College of Humanities and Social Sciences



Thesis Sponsor/Dissertation Chair/Project Chair

Emily Cheng

Committee Member

Melinda Knight

Committee Member

Laura Nicosia


Minorities--Education (Higher)--United States, Minority college students--United States, English language--Rhetoric--Study and teaching--United States


“I will no longer be made to feel ashamed about existing. I will have my voice... 1 will overcome the tradition of silence.” — Gloria E. Anzaldua. Borderlands/La Frontera: The New Mestiza

Gloria Anzaldua’s Borderlands/La Frontera: The New Mestiza describes the acculturation process as violent and cruel, effectively muting the voices of minority groups to keep them and their experiences marginalized. This description sparks many questions about the experience of minority groups in higher education, especially concerning language: are marginalized cultures able to keep their ethnic identities present in higher education composition? Furthermore, should there be space for cultural identity in academia?

The poet Ernestine Johnson explained the notion of “talking white” in her spoken word poem, “The Average Black Girl" (2014). Johnson shares her experience of learning to “talk white” in order to succeed. Johnson’s poem portrays issues African Americans experience in higher education, concerning their language and cultural identity. In 1996, the Oakland Ebonics Resolution caused controversy and debate over the legitimacy of Ebonics, which is now referred to as African American Vernacular English, or AAVE (Perry and Delpit xi). Despite the heated discussions, writing reform in urban English Language Arts classrooms does not reflect implications of the Oakland Ebonics Resolution.

Smitherman, the noted linguist and educational activist for African Americans, and other prominent scholars, such Lisa Delpit and Theresa Perry, have continued the sociolinguistic studies caused by the Ebonics movement, yet this work has not been reflected in American classrooms. Considering Peter Elbow's influential work in the field of composition, which contributed to the explosion of student-centered instruction, it seems troubling that a connection between cultural identity and writing voice has not been adequately addressed in the field of writing studies for urban education. A quick study of graduation statistics will reveal that not all ethnic groups are receiving equal opportunities. These statistics reveal African American students from urban communities continue to drop out of higher education at a much higher rate than white students (“Fast Facts”).

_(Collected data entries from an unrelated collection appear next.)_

(** ** Safety of reachable states *)


(** ** Calls that stay in place *)

(** X27: a call whose guards do not lead to [reserve_more] (an append or
    a [resize] within the capacity, [reserve] of at most the capacity,
    [shrink_to_fit] of a full or of an empty container, [pop_back],
    [clear]) makes no allocation, whatever the state and whether it
    returns or throws. *)
Theorem calls_in_place_do_not_allocate c v w :
  reallocates c v = None ->
  match run c v w with
  | Ok _ w' | Throw _ w' => n_alloc w' = n_alloc w
  | Undefined => True
  end.
Proof. apply run_without_reallocation. Qed.

(** ** Where the length stays within the capacity *)

(** X25: the bound [size() <= capacity()] is kept by every call of the
    public interface on a well-formed container, returning or throwing,
    with one exception: an append onto a full container of capacity 1. *)
Theorem length_within_capacity_preserved c v w :
  wf v w = true ->
  size_ v <= capacity_ v ->
  (forall x, c = CallEmplaceBack x \/ c = CallPushBack x ->
             ~ (size_ v = 1 /\ capacity_ v = 1)) ->
  match run c v w with
  | Ok v' w' | Throw v' w' => size_ v' <= capacity_ v'
  | Undefined => False
  end.
Proof.
  intros Hwf Hle Hex.
  pose proof (run_wf c v w Hwf) as Hsafe.
  assert (forall n, n <> 0 ->
            match reserve_more n v w with
            | Ok v' w' => size_ v' = size_ v /\ capacity_ v' = n
            | Throw v' w' => v' = v
            | Undefined => True
            end) as Hrm.
  { intros n Hn. pose proof (reserve_more_wf n v w Hwf Hn) as H.
    destruct (reserve_more n v w); [by destruct H | by destruct H | done]. }
  assert (forall x, ~ (size_ v = 1 /\ capacity_ v = 1) ->
            match emplace_back x v w with
            | Ok v' w' | Throw v' w' => size_ v' <= capacity_ v'
            | Undefined => True
            end) as Hemplace.
  { intros x Hn1. unfold emplace_back.
    destruct (Nat.eqb_spec (size_ v) (capacity_ v)) as [Heq|Hne].
    - specialize (Hrm _ (new_capacity_nonzero (capacity_ v))).
      assert (size_ v < new_capacity (capacity_ v)) as Hgrow.
      { destruct (decide (capacity_ v = 0)) as [Hz|Hnz].
        - rewrite Heq, Hz. cbn. lia.
        - rewrite Heq. apply new_capacity_grows. lia. }
      destruct (reserve_more _ v w) as [v1 w1 | v1 w1 |]; cbn [bind]; [| |done].
      + destruct Hrm as [Hs Hc].
        destruct (construct _ x w1) as [[] w2 | [] w2 |]; cbn [rethrow bind size_ capacity_];
          [lia | lia | done].
      + by subst.
    - cbn [bind].
      destruct (construct _ x w) as [[] w2 | [] w2 |]; cbn [rethrow bind size_ capacity_];
        [lia | lia | done]. }
  assert (forall val count,
            match resize_with val count v w with
            | Ok v' w' | Throw v' w' => size_ v' <= capacity_ v'
            | Undefined => True
            end) as Hresize.
  { intros val count. unfold resize_with.
    destruct (Nat.ltb_spec count (size_ v)) as [Hlt|Hge].
    - destruct (destroy_loop _ count _ w) as [[] w1 | [] w1 |];
        cbn [rethrow bind size_ capacity_]; [lia | done | done].
    - destruct (Nat.ltb_spec (size_ v) count) as [Hgt|]; [|done].
      destruct (Nat.ltb_spec (capacity_ v) count) as [Hcap|Hcap].
      + specialize (Hrm count ltac:(lia)).
        destruct (reserve_more count v w) as [v1 w1 | v1 w1 |]; cbn [bind]; [| |done].
        * destruct Hrm as [Hs Hc].
          destruct (construct_loop _ val _ _ 0 w1) as [[] w2 | e w2 |];
            cbn [rethrow bind size_ capacity_]; [lia | lia | done].
        * by subst.
      + cbn [bind].
        destruct (construct_loop _ val _ _ 0 w) as [[] w2 | e w2 |];
          cbn [rethrow bind size_ capacity_]; [lia | lia | done]. }
  assert (match run c v w with
          | Ok v' w' | Throw v' w' => size_ v' <= capacity_ v'
          | Undefined => True
          end) as Hsz.
  { destruct c as [x | x | | n | | n | n x |]; cbn [run].
    - apply Hemplace. apply (Hex x). by left.
    - apply Hemplace. apply (Hex x). by right.
    - unfold pop_back. destruct (Nat.ltb 0 (size_ v)); [|done].
      cbn [data_ size_].
      destruct (destroy _ w) as [[] w1 | [] w1 |]; cbn [rethrow bind size_ capacity_];
        [lia | lia | done].
    - unfold reserve. destruct (Nat.ltb_spec (capacity_ v) n) as [Hlt|]; [|done].
      specialize (Hrm n ltac:(lia)).
      destruct (reserve_more n v w) as [v1 w1 | v1 w1 |]; [| by subst | done].
      destruct Hrm. lia.
    - unfold shrink_to_fit.
      destruct (Nat.ltb_spec (size_ v) (capacity_ v)) as [Hlt|]; [|done].
      destruct (Nat.eqb_spec (size_ v) 0) as [Hz|Hnz].
      + destruct (deallocate _ _ w) as [[] w1 | [] w1 |];
          cbn [rethrow bind size_ capacity_]; [lia | done | done].
      + specialize (Hrm (size_ v) Hnz).
        destruct (reserve_more (size_ v) v w) as [v1 w1 | v1 w1 |]; [| by subst | done].
        destruct Hrm. lia.
    - rewrite resize_eq. apply Hresize.
    - rewrite resize_value_eq. apply Hresize.
    - unfold clear.
      destruct (destroy_loop _ 0 _ w) as [[] w1 | [] w1 |];
        cbn [rethrow bind size_ capacity_]; [lia | done | done]. }
  destruct (run c v w); done.
Qed.
(* ===== verification/_CoqProject ===== *)
-Q . S2P
Prelude.v
Order.v
Compare.v
Heap.v
Qsort.v
Tape.v
BufFile.v
Tuplestore.v
StoreSpec.v
LogTape.v
Tuplesort.v
InMemory.v
RunTapes.v
Polyphase.v
BuildRuns.v
MergeRuns.v
MergePasses.v
External.v
SortRun.v
Cursor.v
SortNode.v
Agreement.v
IndexSort.v
DatumSort.v
PgList.v
SharedLists.v
BufferQueue.v
PrlMerge.v
ParallelSort.v
Workers.v
Append.v
LimitNode.v
Material.v
PrlAppend.v
ShmContext.v
Lemma mbind_assoc {S A B C} (m : M S A) (f : A -> M S B) (g : B -> M S C) s :
  ((m ≫= f) ≫= g) s = (m ≫= (fun x => f x ≫= g)) s.
Proof. unfold mbind, M_bind. by destruct (m s) as [[a s']|e]. Qed.

(** Steps that succeed. *)
Section steps.
Context {S A B : Type}.

Lemma mget_ok (f : S -> M S B) s : (mget ≫= f) s = f s s.
Proof. done. Qed.
Lemma mput_ok s' (f : unit -> M S B) s : (mput s' ≫= f) s = f tt s'.
Proof. done. Qed.
Lemma mmod_ok g (f : unit -> M S B) s : (mmod g ≫= f) s = f tt (g s).
Proof. done. Qed.
Lemma mret_ok (a : A) (f : A -> M S B) s : (mret a ≫= f) s = f a s.
Proof. done. Qed.
Lemma Assert_ok c (f : unit -> M S B) s : c = true -> (Assert c ≫= f) s = f tt s.
Proof. by intros ->. Qed.
End steps.

(** Flags of ExecInitNode (src/include/executor/executor.h) *)
Definition EXEC_FLAG_REWIND : Z := 0x0002.
Definition EXEC_FLAG_BACKWARD : Z := 0x0004.
Definition EXEC_FLAG_MARK : Z := 0x0008.

(** Pointers: [None] is NULL. *)
Abbreviation addr := positive (only parsing).
Abbreviation ptr := (option positive) (only parsing).

(** ** Permutations of concatenations *)

Ltac perm_norm :=
  rewrite ?fmap_app, ?fmap_cons, ?fmap_nil; cbn [app fst snd];
  repeat match goal with |- context [?x :: ?l] => lazymatch l with [] => fail | _ => change (x :: l) with ([x] ++ l) end end;
  repeat rewrite <- app_assoc; rewrite ?app_nil_r.
(** Cancels the first part of the left side, after bringing it to the front on the right. *)
Ltac perm_step :=
  lazymatch goal with
  | |- ?l ≡ₚ ?l => reflexivity
  | |- ?a ++ ?l ≡ₚ ?a ++ ?r => apply Permutation_app_head
  | |- ?a ++ ?l ≡ₚ ?r =>
    match r with
    | context [?b ++ a ++ ?t] => rewrite (Permutation_app_swap_app b a t)
    | context [?b ++ a] => rewrite (Permutation_app_comm b a)
    end
  end.
(** Both sides are the same parts in a different order. *)
Ltac perm := perm_norm; repeat perm_step; try reflexivity.

(** Membership in such concatenations, and inclusions between them. *)
Ltac mem := rewrite ?fmap_app, ?fmap_cons; cbn [fst snd]; repeat first [rewrite elem_of_app|rewrite elem_of_cons]; rewrite ?elem_of_nil; tauto.
Ltac incl := clear; let x := fresh in intros x; mem.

Horace Mann, the educational reformer, wrote in the 1800s about the power and duty of education: he stated, “Education then, beyond all other devices of human origin, is the great equalizer of the conditions of men, the balance-wheel of the social machinery” (16). If education is meant to be an equalizer, why are there still marginalized students in higher education? Furthermore, since this was the goal of education in the 1800s, why hasn't there been more reform present in the 21st century? In order for progress to be consistent, the debates surrounding composition, writing voice, and cultural identity must be continued. This conversation should also be augmented with a focus on digital rhetoric to acknowledge shifting tides in composition, due to the technological advancements of our time. Chapter One explores the failings of American school systems to properly serve African American students by excluding AAVE in classrooms. Additionally, Chapter Two analyzes possibilities for inclusion of AAVE through the study of digital rhetoric, which presents different types of discourse through digital media.

Examining the assumptions surrounding writing instruction and student voices in higher education will ideally create more value for all student writing voices, not just the ones who fit in the mold of traditional academic voice. This examination will be especially revealing for African American students, who continue to be left behind in schools, due to the hegemonic structures built into educational systems. Ideally, writing instruction needs to transform to include all types of writing voices, including those influenced by cultural identity, such as African American Vernacular English.